What makes BCLT such a valuable partner is its ability to combine profound scientific and literary erudition with a practical, hands-on attitude and organisational efficiency. Case in point: the 2015 Summer School in Norwich. There were a host of workshops for many different languages, as well as multilingual workshops on poetry and prose, all led by renowned writers and translators. The 2015 programme also saw the introduction of creative writing workshops – an important addition to the Summer School. And despite the large number of participants and the small team of organisers, it all went off without a hitch. The rich diversity of languages, cultural backgrounds and genres was truly inspiring.
In many ways, getting projects like PETRA-E, the ESLT and the Summer School off the ground requires the same combination of professional and practical talents we look for in translators, with both sets of talents contributing to the end result in their own way. If there were a framework for this, the BCLT team’s score would be very impressive indeed.

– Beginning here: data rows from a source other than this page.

(* ===== verification/Ext2Alloc.v ===== *)
(** * The ext2 allocator: [src/fs/ext2/alloc.c]

    Bitmaps, and the allocation and release of blocks and inodes. *)
From S2P Require Import Prelude KernelLib Ext2Base.
Import Memory.
Open Scope Z_scope.

(** ** Bitmaps *)
Module Bitmap.

(** The inner loop: the first [j], from [j], of [n] bits of [b] that is zero. *)
Fixpoint byte_scan (b j : Z) (n : nat) : option Z :=
  match n with
  | O => None
  | S n' => if Z.land b (Z.shiftl 1 j) =? 0 then Some j else byte_scan b (j + 1) n'
  end.

Fixpoint bitmap_scan (bitmap : bytes) (i : Z) (n : nat) : option Z :=
  match n with
  | O => Some (-1)
  | S n' =>
      b ← getZ bitmap i;
      if b =? 255 then bitmap_scan bitmap (i + 1) n'
      else
        match byte_scan b 0 8 with
        | Some j => Some (i32 (u32 (i * 8 + j)))
        | None => bitmap_scan bitmap (i + 1) n'
        end
  end.

Definition find_first_zero_bit (bitmap : bytes) (size : Z) : option Z :=
  bitmap_scan bitmap 0 (Z.to_nat size).

Definition set_bit (bitmap : bytes) (bit : Z) : option bytes :=
  b ← getZ bitmap (bit / 8);
  setZ bitmap (bit / 8) (u8 (Z.lor b (Z.shiftl 1 (bit mod 8)))).

Definition clear_bit (bitmap : bytes) (bit : Z) : option bytes :=
  b ← getZ bitmap (bit / 8);
  setZ bitmap (bit / 8) (u8 (Z.land b (Z.lnot (Z.shiftl 1 (bit mod 8))))).

Definition test_bit (bitmap : bytes) (bit : Z) : option bool :=
  b ← getZ bitmap (bit / 8);
  Some (negb (Z.land b (Z.shiftl 1 (bit mod 8)) =? 0)).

Karlijn Waterman is senior policy officer at the Nederlandse Taalunie (Union for the Dutch Language). She coordinates the Union’s programs for Dutch as a foreign language, which covers the support of academic Dutch departments worldwide and the teaching of Dutch in primary and secondary education in countries bordering with the Dutch language area (Western Germany, Wallonia, Northern France) and the education of Dutch as a Foreign Language in the Caribbean Islands that are part of the Kingdom of the Netherlands. Besides, she was one of the initiators of the European literary translation project PETRA-E and of the European School for Literary Translation. She is board member of the European PETRA-E Network on the education of literary translators, that succeeded the PETRA-E project. She is board member of the Literary Foundation Haarlem, in her home town Haarlem.